Uma tradição que ecoa por todos os clans, por todas as tribos, vestindo-se de quantas cores as culturas e as civilizações encontraram para a celebração do encontro dos mundos num momento particular. Há épocas em que o medo da dor é tanto, mesmo que a dor seja parto, que se ostentam desvios, com o ar mais inocente e digno que se pode, e fala-se de homenagear e recordar os mortos, fala-se de brincar às bruxas e prefere-se passar discretamente pelo trilho de um pesponto entre vida e morte. Onde estão os nossos medos, os nossos tectos, as nossas tranças de picos, os nossos espelhos negros, os nossos reposteiros a fazer de véus, os nossos sinais tornados barreiras nas nossas cavas catacumbas, os nossos empoeirados sótãos, os nossos mitos, enraizados dentes sem a virtude das farpas para que queiramos tirá-los? E o mais curioso disto tudo é que, muito possivelmente, a acreditar no que alguns nos legaram, até podemos responder-nos a estas perguntas...

É como se alguém não conhecesse uma coisa e depois a conhecesse. A sua existência não cessa, mas a sua ignorância cessa e a sua existência continua como era, sem que a sua existência seja trocada por outra existência, ou a existência da pessoa-que-não-conhece seja combinada com a existência da que conhece ou que sejam misturadas entre si, mas (meramente) um eliminar da ignorância. Por esse motivo, não penses que se requer que cesses de ser. ( Ibn al-Arabi )

20061030

Uma serena nostalgia...


Monet

Tão Longe

Desta memória eu quereria dizer...
Tão apagada agora... quase nada resta
porque ficou tão longe, nos meus anos primeiros de ser homem.
Uma pele como de jasmim... Na noite
de Agosto... Era de Agosto?... Mal relembro
os seus olhos... Eram, suponho, azuis...
Ah sim, azuis. Azuis como safira.

Constantine Cavafy
Tradução de Jorge de Sena

Até loch...

20061029

Vintage...


O pássaro de fogo - figurino de Bakst

Vintage...


Auto-retrato, Bakst

Pensava eu há dias nos Ballets Russes e, nem de propósito, fiquei a saber que em Lisboa, se tem estado a dançar Stravinsky. Evocar os figurinos de Bakst, dá sempre gosto, ainda por cima que, para além da Sagração da Primavera, também se vai dançar O Pássaro de Fogo, espero que com a coreografia de Fokine. Viagens num imaginário constantemente grávido de cores, de aromas e da vontade irresistivel que em certos anos há de se reinventar, genialmente, tudo...

20061028

O tempo perguntou ao tempo...


Mucha

O tempo perguntou ao Tempo quanto tempo o Tempo tem e o Tempo respondeu ao tempo que o Tempo tem tanto tempo quanto Tempo o tempo tem.

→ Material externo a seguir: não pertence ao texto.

(* ===== verification/Prelude.v ===== *)
(** * ofgp-core: a verification library for the federated gateway

    ofgp-core is the node of a federated gateway between block chains. A fixed
    list of nodes runs a leader-based, BFT-style consensus over a chain of
    blocks; a block holds the inner transactions that answer the transactions
    watched on the connected chains, or one change of the node list. A leader
    proposes ([InitMsg]), the nodes prepare and commit, a quorum of commits
    appends the block. Nodes that see no progress accuse the leader: enough weak
    accusations make a strong one, which raises the term and so changes the
    leader. For a transfer watched on one chain the leader builds the transaction
    of the other chain and asks every node for a share of its signature; a
    quorum of shares is merged and sent.

    ** How the parts of the program interact

    [src/node] receives messages, checks them ([msg_validation.go]) and hands
    them to the [BlockStore] ([src/primitives/blockstore.go]), which runs one
    handler at a time under a mutex over the persistent state ([dbops.go], over
    LevelDB through [src/dgwdb]), the pool of watched and inner transactions
    ([txstore.go]) and the node list ([src/cluster]). A handler queues its events
    in a [task.Queue] that is run after it; their subscribers ([node.go]) wake the
    leader ([leader.go]), the accuser ([src/accuser]), the synchronisation
    ([sync_daemon.go]) and the collection of signature shares ([node_sign.go]), or
    send a message to the peers ([peer_manager.go]). Operators reach the node over
    HTTP ([src/httpsvr]), which also files distribution proposals
    ([src/distribution]). Messages, their ids, and comparisons of messages are in
    [src/proto]; digests and signers in [src/crypto].

    ** How the files correspond to the code

    The language, the data and the store:

    - [Prelude.v] (this file): computations that may panic ([pan], and [go] with
      a state), their weakest-precondition calculus [wp], machine integers
      written out with their wrap-around ([wrap64], [+i64]), the iteration order
      of a map ([order]), and [assert.True] and [assert.ErrorIsNil]
      (src/util/assert).
    - [GoLib.v]: byte strings, big-endian integers, hexadecimal and decimal text
      (src/util/base.go, and what the code uses of strconv and encoding).
      [Sorting.v]: the sorts of slices (src/util/sort). [Events.v]: events with their
      mutex, queues of tasks, signals (src/util/event.go, task, signal).
    - [Crypto.v]: SHA-256, which the Go standard library gives the code,
      [Digest256] and the hasher (src/crypto), and the interface [Signatures].
    - [Messages.v]: the message types (src/proto/braft.pb.go). [Feed.v]: what each
      message feeds to its hash, and the ids. [ProtoOps.v]: comparisons, votes,
      accusations, block packs, conversion of burns. [ChainTx.v]: what is read of
      the chain libraries ([Chains]), 64-bit floating-point prices, the burns of the
      EOS chains (src/proto/pbtypes_ext.go, src/util/hash_utils.go).
    - [Cluster.v]: the node list, its quorums, the leader of a term
      (src/cluster/params.go, cluster.go). [Peers.v]: the connections to the other
      nodes (src/cluster/peer_manager.go).
    - [Store.v], [DbOps.v]: the key-value store as an interface with laws ([KV]),
      and the persistent state over it (src/dgwdb/database.go,
      src/primitives/dbops.go, genesis.go).

    Consensus:

    - [TxPool.v]: the transaction pool (src/primitives/txstore.go).
    - [Validation.v]: the checks on received messages
      (src/node/msg_validation.go).
    - [Consensus.v], [Handlers.v]: the handlers and their parts
      (src/primitives/blockstore.go).
    - [Debug.v]: the texts of messages for the log (src/proto/pbtypes_ext.go), which
      can panic. [BlockStoreApi.v]: the operations of the block store besides the
      handlers (src/primitives/blockstore.go).
    - [ConsensusProps.v], [NodeProps.v]: the steps of a running block store
      ([Step], [node_step]) and their properties.
    - [Accuser.v] (src/accuser/accuser.go); [Leader.v], [LeaderProps.v]
      (src/node/leader.go); [SyncDaemon.v], [SyncProps.v]
      (src/node/sync_daemon.go): the other goroutines of the consensus.
      [Daemons.v]: the daemon of the synchronisation and the regular requests to it.

    The connected chains:

    - [Intake.v]: what the chains push and what an operator enters by hand
      (src/node/node.go, http_handlers.go).
    - [Distribution.v]: proposals to pay out of the federation's account
      (src/distribution).
    - [LeaderTx.v]: the transactions that a leader makes (src/node/leader.go).
    - [SignTx.v], [SignProps.v]: a signing request at a node
      (src/primitives/blockstore.go). [Signing.v], [SigningProps.v]: the shares are
      collected, merged and sent (src/node/node_sign.go, node.go).
    - [Remote.v]: the clients of the keystore and of the price service (src/crypto, src/price).
    - [SignChain.v]: all of these leave the chain of blocks alone.

    The node as a whole:

    - [Node.v], [NodeSign.v]: the entry points, the events with their subscribers, the
      goroutines and their mailboxes, start and restart (src/node/node.go,
      rpc_handlers.go). [Join.v]: a new node joins; the start of the process by
      mode (src/node/node.go, src/server.go). [Settings.v]: what is set and read of the
      configuration (src/util/flags.go, src/server.go, src/node/node.go).
      [Robust.v]: which messages stop a node. [Start.v]: opening the store, the genesis
      block at the first start (src/node/node.go, src/dgwdb/database.go).
    - [Views.v]: what a node shows of itself (src/node/http_handlers.go).
      [HttpServer.v]: the HTTP server (src/httpsvr).
    - [Network.v]: several nodes, faulty ones among them, and their packets.
      [NodeChain.v]: the chain of every honest node in every run.
    - [Instances.v]: concrete parameters, so that the definitions run.
      [Scenarios.v], [FedScenarios.v]: computed runs of a four-node cluster.
      [Witnesses.v], [RoleWitnesses.v], [FedWitnesses.v], [SignWitnesses.v],
      [ServiceWitnesses.v], [SupportWitnesses.v]: each theorem that is claimed with
      hypotheses, applied where they hold.

    A Go struct is a [Record], a pointer that may be nil an [option], a map a
    [gmap], [int64] arithmetic is on [Z] with [wrap64] where the code can
    overflow. A function with an effect is a computation in [go S], whose
    [Panic] keeps the state of the moment: the store survives the crash of the
    process. The key parameters of the model are interfaces with laws: the store
    ([KV]), the two serialisations ([Wire]: what is unmarshalled is what was
    marshalled), signature verification ([Signatures]), the chain libraries
    ([Chains], [Watchers]), the configuration library ([ViperLib]); the iteration order of every map is the argument
    [order], the clock the argument [now], what a peer answers to a call an argument
    of the call. [Instances.v] has an instance of each.

    ** What the theorems show

    - The chain. [chain_rep] relates a store to a list of blocks; queries and
      appends of [DbOps.v] refine the operations on the list
      ([chain_queries], [JustCommitIt_appends], [GetCommitsByHeightSec_spec],
      [InitDB_spec]). Over every sequence of steps, crashes included, the chain
      only grows, by linked blocks with a quorum of commits
      ([node_chain_grows]), the term and the votie never go back; and so for every
      honest node of a federation whatever the faulty nodes say and in whatever order
      goroutines run and packets arrive ([federation_chain_grows]).
    - The handlers: what is accepted as a proposal, what a completing commit
      does, what accusations do, what a synchronisation answers; that a leader's
      proposal of a new term passes the check of its voters
      ([leader_proposal_supported]); how far apart an accuser accuses; that a node
      which stores only what enough peers committed follows their ledger
      ([sync_follows_ledger]).
    - Agreement: quorums intersect in an honest node ([quorum_intersection]),
      two certificates for one term and height share signers
      ([conflicting_prepares]), a votie that passes its check is a certificate,
      the ids of messages and blocks bind their fields up to a collision of
      SHA-256 (an explicit alternative of the conclusion, [collides]).
    - Transfers: what enters from the chains ([watched_transfers_sound],
      [mint_event_settles]); the leader's transaction passes the check of the nodes
      ([created_tx_passes]), which sign only transactions with every payment
      ([signed_btc_tx_pays]) and, when the requests do not race, once per transfer
      ([signs_at_most_once], [racing_requests_sign_twice]); the share
      that completes a quorum sends the transaction ([doSave_share]); a whole
      transfer in a run of four nodes ([transfer_settles]).
    - Proposals: the manager refines a table of proposals
      ([proposals_refine_table]).
    - The pool: its invariant in every reachable state, the heartbeat,
      hand-out, validation and clean-up of transactions.
    - The node list: its invariant, additions, deletions, the leader; a joined node
      agrees with the members on it ([joined_node_agrees]); connections
      ([pools_conserved]); the settings that are saved give the list back
      ([saved_settings_restore]).
    - Support: a complete message never stops a node ([messages_that_stop]); one
      synchronisation at a time ([one_sync_at_a_time]); the writes of the block store
      besides the handlers leave the consensus alone ([writes_keep_consensus]); what an
      event does with its handlers ([Emit_spec]), what is asked of the keystore
      ([Sign_asks_keystore]), the first and the later starts ([start_db_once]), what is computed by every algorithm that sorts ([Sort_unique]).
    - The HTTP server refines the operations of an operator on the node
      ([http_refines_operator]), and its views show what the store holds
      ([GetBlocks_shows], [view_by_id_agrees]).
    - Limits. Some theorems show where the code does not do what it means to:
      a single faulty leader that forks the chain
      ([equivocating_leader_forks]), commits that count for a block they do not
      name, a term that goes down, deleted nodes, a vote that stops every node, settings
      that nobody reads, amounts that overspend, requests that race, shares
      counted twice, outputs that nobody checks, one member that ends the wait
      of a joining node, requests that the HTTP server answers as if they had
      been served.

    ** Bounds and fuel

    [leader_loop] runs with the number of nodes as fuel: the index takes every
    value within so many turns, so running out means that no node is normal and
    the code's loop never ends, which the definition returns as the fault
    [NeverReturns]. [sync_blocks] runs with [maxBlockN] as fuel, its own loop
    condition. The loops that wait for other nodes (the synchronisation, the loops of a
    joining node) take one item of a list of answers per turn, and the end of the list
    is a state of its own: the loop still waits. The other loops are structural
    over the list or the iteration order of the map they range over. Heights and
    terms are within [int64]; theorems about arithmetic name the bound they need.

    ** What is not modelled

    The encoding of HTTP answers as JSON and the routing library, the HTTP clients
    themselves, whose answers are arguments; the gRPC code, which is generated;
    the files of LevelDB; the two sorts of floating-point
    numbers; logging, metrics, profiling and the tool that makes a key, which have no
    state of their own (an argument of a logging call that can panic is modelled).
    The concurrency of the mutex-protected handlers is modelled by sequences of
    atomic steps, and goroutines that wait by [Waiting] states or items of [Work];
    [HandleSignTx], which takes no mutex, is two items, so that the check and the
    answer of two requests can interleave. The lock of the snapshots of
    multi-signature addresses is left out: a use of a snapshot is one step. *)
From Stdlib Require Export ZArith Lia Ascii.
From stdpp Require Export ssreflect base gmap strings list fin_maps sorting pretty.
#[global] Open Scope string_scope.
#[global] Open Scope list_scope.
#[global] Open Scope Z_scope.

Declare Scope go_scope.
Delimit Scope go_scope with go.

E porque alguém disse que mais logo muda a hora, lembrei-me desta lenga-lenga e de outras conversas sobre a Realidade da realidade e sobre o devir e sobre uma certa reflexão-explicação dada pelo Frithjof Schuon, num dos seus livros. Portanto, hoje muda a hora e o mundo acerta-se nesse plissado de um fuso, de uns sessenta minutos de terra-de-ninguém. Os computadores, os telemóveis e mais uma imensa parafrenália de equipamentos já têm nas suas memórias estes plissados, em que no último Domingo de Outubro nos convencemos que recuperamos a fatiazinha doada no último Domingo de Março. O Sol vai surgir-nos a Oriente, com a mesma displicência magnificente com que o nosso planeta azul completará o seu giro, alheio às engenharias economicistas com que nos convencemos de que temos voto no movimento do Universo, alheados da consciência do momento, que, creio, não se compadece nem com os plissados nem com a nossa interpretação de tempo. Olho para o céu e continuo a ver o que se passa há milhões de anos...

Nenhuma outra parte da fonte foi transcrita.